O manifesto foi usado “como fonte” para definir o perfil do terrorista em causa, explica, mas neste caso acabou por ser “relevante a autoria do vídeo e a própria conceção das imagens, que sugerem um videojogo, tornando quase irrealista e estético o que é um ato de um terrorista assassino”.

Várias lógicas de lidar com a informação

Charlie Beckett falava do desafio de “criar narrativas precisas, inteligíveis e socialmente responsáveis”, fazendo escolhas que “minimizem os danos e maximizem o entendimento”.
A tarefa pode parecer mais difícil num mundo globalizado de notícias “non stop”, mas na prática, defende Gustavo Cardoso, trata-se de cumprir a missão do jornalismo tal como ela sempre foi assumida, com os deveres de atender à credibilidade e veracidade acima de tudo.

Há um caminho ainda a fazer, admite, já que “vivemos um momento de transição, que não é simpático, de adaptação a uma nova realidade”. Uma realidade que nos força “a lidar com várias gerações e com várias lógicas de lidar com a informação”.

Há muito por aprender, concorda Luís Santos, professor do Centro de Estudos de Comunicação e Sociedade da Universidade do Minho, acrescentando que “se o jornalismo não mostrar que é socialmente relevante, porque faz as coisas de outra maneira, diferente, um dia será difícil saber para que serve exatamente”.

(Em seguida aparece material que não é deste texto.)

(** * Jungle chess engine (src/engine): position, move generation, make/unmake

    A shallow embedding of [types.h], [board.cpp] and the transposition-table
    score helpers of [search.cpp].  C++ [int] values are modelled as [Z]
    (signed overflow is undefined behaviour and never reached: every counter
    is bounded by [MAX_GAME_LEN]); [int8_t] stores go through [int8];
    [uint64_t] hashes are [Z] combined with [Z.lxor]; fixed-size arrays are
    lists read with [ix] and written with [upd]. *)

From Stdlib Require Import ZArith Lia List Bool String Ascii Permutation FinFun.
From stdpp Require Import base list.
Import ListNotations.

Local Open Scope Z_scope.

(** ** Arrays

    [a[i]] is [ix a i] and [a[i] = v] is [upd a i v].  An index outside the
    array is undefined behaviour in C++; [ix] reads [0] and [upd] leaves the
    array unchanged there, and the theorems carry the hypotheses that keep
    the indices inside.  Where the input alone can drive an index out of its
    array (the text given to [setFEN]) the model stops instead of storing:
    see [fenLoop]. *)

Definition ix (a : list Z) (i : Z) : Z :=
  if i <? 0 then 0 else nth (Z.to_nat i) a 0.

Definition upd {A : Type} (a : list A) (i : Z) (v : A) : list A :=
  if i <? 0 then a else <[Z.to_nat i := v]> a.

Definition ixb (a : list bool) (i : Z) : bool :=
  if i <? 0 then false else nth (Z.to_nat i) a false.

(** [(int8_t)x]: reduction to the signed 8-bit range. *)
Definition int8 (x : Z) : Z := (x + 128) mod 256 - 128.

(** [(int16_t)x]. *)
Definition int16 (x : Z) : Z := (x + 32768) mod 65536 - 32768.

(** ** types.h *)

Definition BOARD_W : Z := 7.
Definition BOARD_H : Z := 9.
Definition NUM_SQ : Z := 63.

(** C++ [/] and [%] truncate towards zero. *)
Definition sqRow (sq : Z) : Z := Z.quot sq BOARD_W.
Definition sqCol (sq : Z) : Z := Z.rem sq BOARD_W.
Definition makeSq (r c : Z) : Z := r * BOARD_W + c.

Definition NONE_PC : Z := 0.
Definition RAT : Z := 1.
Definition CAT : Z := 2.
Definition DOG : Z := 3.
Definition WOLF : Z := 4.
Definition LEOPARD : Z := 5.
Definition TIGER : Z := 6.
Definition LION : Z := 7.
Definition ELEPHANT : Z := 8.
Definition NUM_PIECE_TYPES : Z := 9.

Definition LIGHT : Z := 0.
Definition DARK : Z := 1.

Definition TERRAIN_LAND : Z := 0.
Definition TERRAIN_WATER : Z := 1.
Definition TERRAIN_TRAP_LIGHT : Z := 2.
Definition TERRAIN_TRAP_DARK : Z := 3.
Definition TERRAIN_DEN_LIGHT : Z := 4.
Definition TERRAIN_DEN_DARK : Z := 5.

Definition DEN_LIGHT_SQ : Z := makeSq 0 3.
Definition DEN_DARK_SQ : Z := makeSq 8 3.

Definition DIR_N : Z := 7.
Definition DIR_S : Z := -7.
Definition DIR_E : Z := 1.
Definition DIR_W : Z := -1.
Definition DIRS : list Z := [DIR_N; DIR_S; DIR_E; DIR_W].

(** Move encoding: from in bits 0-5, to in bits 6-11 of a [uint16_t]. *)
Definition MOVE_NONE : Z := 65535.
Definition moveFrom (m : Z) : Z := Z.land m 63.
Definition moveTo (m : Z) : Z := Z.land (Z.shiftr m 6) 63.
Definition encodeMove (from to : Z) : Z :=
  (Z.lor from (Z.shiftl to 6)) mod 65536.

Definition SCORE_INF : Z := 30000.
Definition SCORE_MATE : Z := 29000.
Definition SCORE_DRAW : Z := 0.
Definition MAX_PLY : Z := 128.
Definition MAX_MOVES : Z := 80.
Definition MAX_GAME_LEN : Z := 2048.

Definition canStep (from dir : Z) : bool :=
  let to := from + dir in
  if (to <? 0) || (to >=? NUM_SQ) then false
  else if (dir =? DIR_E) && (sqCol from =? BOARD_W - 1) then false
  else if (dir =? DIR_W) && (sqCol from =? 0) then false
  else true.

(** ** Character helpers ([charToRank], [isupper], [toupper]) *)

Definition code (ch : ascii) : Z := Z.of_nat (nat_of_ascii ch).

Definition toupper (c : Z) : Z :=
  if (97 <=? c) && (c <=? 122) then c - 32 else c.

Definition isupper (c : Z) : bool := (65 <=? c) && (c <=? 90).

(** The table ["RCDWPTLE"] of [charToRank]. *)
Definition rankLetters : list Z := [82; 67; 68; 87; 80; 84; 76; 69].

Fixpoint findLetter (tbl : list Z) (i : Z) (c : Z) : Z :=
  match tbl with
  | [] => 0
  | t :: tbl' => if t =? c then i + 1 else findLetter tbl' (i + 1) c
  end.

Definition charToRank (ch : Z) : Z := findLetter rankLetters 0 (toupper ch).

(** ** Global tables of [initTables] *)

Definition setAll {A : Type} (sqs : list Z) (v : A) (t : list A) : list A :=
  fold_left (fun t sq => upd t sq v) sqs t.

Definition waterSqs : list Z := [22; 23; 29; 30; 36; 37; 25; 26; 32; 33; 39; 40].
Definition lightTraps : list Z := [makeSq 0 2; makeSq 0 4; makeSq 1 3].
Definition darkTraps : list Z := [makeSq 8 2; makeSq 8 4; makeSq 7 3].

Definition terrain : list Z :=
  let t := replicate 63 TERRAIN_LAND in
  let t := setAll waterSqs TERRAIN_WATER t in
  let t := upd t DEN_LIGHT_SQ TERRAIN_DEN_LIGHT in
  let t := upd t DEN_DARK_SQ TERRAIN_DEN_DARK in
  let t := setAll lightTraps TERRAIN_TRAP_LIGHT t in
  setAll darkTraps TERRAIN_TRAP_DARK t.

Definition isWater : list bool := setAll waterSqs true (replicate 63 false).

(** *** Jump table *)

Record JumpEntry := mkJump {
  je_from : Z;
  je_to : Z;
  je_blocking : list Z   (* blocking[0 .. numBlocking-1] *)
}.

Definition horizLeft (r : Z) : list JumpEntry :=
  let a := makeSq r 0 in let b1 := makeSq r 1 in
  let b2 := makeSq r 2 in let d := makeSq r 3 in
  [mkJump a d [b1; b2]; mkJump d a [b2; b1]].

Definition horizRight (r : Z) : list JumpEntry :=
  let d := makeSq r 3 in let e1 := makeSq r 4 in
  let e2 := makeSq r 5 in let g := makeSq r 6 in
  [mkJump d g [e1; e2]; mkJump g d [e2; e1]].

Definition vertical (c : Z) : list JumpEntry :=
  let bot := makeSq 2 c in let top := makeSq 6 c in
  let w1 := makeSq 3 c in let w2 := makeSq 4 c in let w3 := makeSq 5 c in
  [mkJump bot top [w1; w2; w3]; mkJump top bot [w3; w2; w1]].

Definition jumpTable : list JumpEntry :=
  concat (map horizLeft [3; 4; 5]) ++ concat (map horizRight [3; 4; 5])
  ++ concat (map vertical [1; 2]) ++ concat (map vertical [4; 5]).

Definition numJumps : Z := Z.of_nat (length jumpTable).

Record SqJumps := mkSqJumps {
  sj_dest : list Z;          (* dest[MAX_JUMPS_PER_SQ] *)
  sj_blockStart : list Z;    (* blockStart[MAX_JUMPS_PER_SQ] *)
  sj_blockCount : list Z;    (* blockCount[MAX_JUMPS_PER_SQ] *)
  sj_blockingSqs : list Z;   (* blockingSqs[MAX_JUMPS_PER_SQ * 3] *)
  sj_count : Z
}.

(** [memset(sqJumpLookup, 0, ...)] *)
Definition sqJumpsZero : SqJumps :=
  mkSqJumps (replicate 4 0) (replicate 4 0) (replicate 4 0) (replicate 12 0) 0.

Definition ixJ (a : list SqJumps) (i : Z) : SqJumps :=
  if i <? 0 then sqJumpsZero else nth (Z.to_nat i) a sqJumpsZero.

(** The inner loop [blockingSqs[blockStart[idx] + j] = e.blocking[j]]. *)
Fixpoint copyBlocking (bs : list Z) (start j : Z) (dst : list Z) : list Z :=
  match bs with
  | [] => dst
  | b :: bs' => copyBlocking bs' start (j + 1) (upd dst (start + j) b)
  end.

(** One iteration of the loop that builds the per-square lookup. *)
Definition addLookup (tbl : list SqJumps) (e : JumpEntry) : list SqJumps :=
  let sj := ixJ tbl (je_from e) in
  let idx := sj_count sj in
  let dest := upd (sj_dest sj) idx (je_to e) in
  let start :=
    if idx >? 0 then ix (sj_blockStart sj) (idx - 1) + ix (sj_blockCount sj) (idx - 1)
    else 0 in
  let blockStart := upd (sj_blockStart sj) idx start in
  let blockCount := upd (sj_blockCount sj) idx (Z.of_nat (length (je_blocking e))) in
  let blockingSqs := copyBlocking (je_blocking e) start 0 (sj_blockingSqs sj) in
  upd tbl (je_from e) (mkSqJumps dest blockStart blockCount blockingSqs (idx + 1)).

Definition sqJumpLookup : list SqJumps :=
  fold_left addLookup jumpTable (replicate 63 sqJumpsZero).

(** ** search.cpp: mate scores in the transposition table *)

Definition scoreToTT (score ply : Z) : Z :=
  if score >=? SCORE_MATE - MAX_PLY then score + ply
  else if score <=? - SCORE_MATE + MAX_PLY then score - ply
  else score.

Definition scoreFromTT (score ply : Z) : Z :=
  if score >=? SCORE_MATE - MAX_PLY then score - ply
  else if score <=? - SCORE_MATE + MAX_PLY then score + ply
  else score.

(** ** board.h: the position *)

Record UndoInfo := mkUndo {
  u_captured : Z;   (* int8_t *)
  u_hash : Z;
  u_halfmove : Z;
  u_move : Z
}.

Definition undoZero : UndoInfo := mkUndo 0 0 0 0.

Definition ixU (a : list UndoInfo) (i : Z) : UndoInfo :=
  if i <? 0 then undoZero else nth (Z.to_nat i) a undoZero.

(** [pieceSq[2][NUM_PIECE_TYPES]] is kept in its row-major layout: the entry
    of colour [c] and rank [rk] is at index [c * 9 + rk]. *)
Record Board := mkBoard {
  squares : list Z;        (* int8_t squares[NUM_SQ] *)
  sideToMove : Z;
  hash : Z;
  ply : Z;
  halfmove : Z;
  pieceSq : list Z;        (* int8_t pieceSq[2][9] *)
  pieceCount : list Z;     (* int pieceCount[2] *)
  undoStack : list UndoInfo;
  posHistory : list Z;
  histLen : Z
}.

Definition psIdx (color rk : Z) : Z := color * NUM_PIECE_TYPES + rk.

(** [target > 0 ? LIGHT : DARK] *)
Definition colorOf (pc : Z) : Z := if pc >? 0 then LIGHT else DARK.

(** ** Zobrist keys

    [initTables] draws the keys from [std::mt19937_64] seeded with
    [0xDEADBEEF42].  The generator is the 64-bit Mersenne twister fixed by the
    C++ standard: 312 words of state, the recurrence over a sliding window of
    the last 312 words, and the output tempering. *)

Definition W64 : Z := 18446744073709551616.
Definition MT_N : nat := 312.
Definition MT_M : nat := 156.
Definition MT_A : Z := 0xB5026F5AA96619E9.
Definition MT_UPPER : Z := 0xFFFFFFFF80000000.
Definition MT_LOWER : Z := 0x7FFFFFFF.
Definition MT_F : Z := 6364136223846793005.

Fixpoint mtSeedFrom (n : nat) (i : Z) (prev : Z) : list Z :=
  match n with
  | O => []
  | S n' =>
      let x := (MT_F * (Z.lxor prev (Z.shiftr prev 62)) + i) mod W64 in
      x :: mtSeedFrom n' (i + 1) x
  end.

Definition mtSeed (seed : Z) : list Z :=
  let x0 := seed mod W64 in x0 :: mtSeedFrom (MT_N - 1) 1 x0.

Definition mtTemper (x : Z) : Z :=
  let z := Z.lxor x (Z.land (Z.shiftr x 29) 0x5555555555555555) in
  let z := Z.lxor z (Z.land (Z.shiftl z 17) 0x71D67FFFEDA60000) in
  let z := Z.lxor z (Z.land (Z.shiftl z 37) 0xFFF7EEE000000000) in
  Z.lxor z (Z.shiftr z 43).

Em relação ao vídeo, como em qualquer matéria que exija uma decisão em cima do momento, Luís Santos acredita que “ajudaria que cada empresa refletisse antes, chegasse a um conjunto de normas” que possam apoiar estas opções. “As imagens serão sempre vistas, sabemos isso. Mas mostrar ou não mostrar, escolher apenas uma parte... Isso pode ser precisamente o que me distancia do outro”

Em 2016, alertava Charlie Beckett para o facto de “a lógica noticiosa dos media determinar a importância de uma história e a sua forma e escala de tratamento muitas vezes de acordo com uma mentalidade de ‘seguir o rebanho’ ou insistir nas mesmas fórmulas”. De certa forma, é também de distanciamento que falava, recomendando “a criação de narrativas mais construtivas que incluam empatia, resiliência e respostas positivas ao terror como parte da própria cobertura das notícias”: “O impacto social da cobertura de notícias deve ser considerado, não apenas os números de audiência e o drama do evento”, defende o investigador da London School of Economics.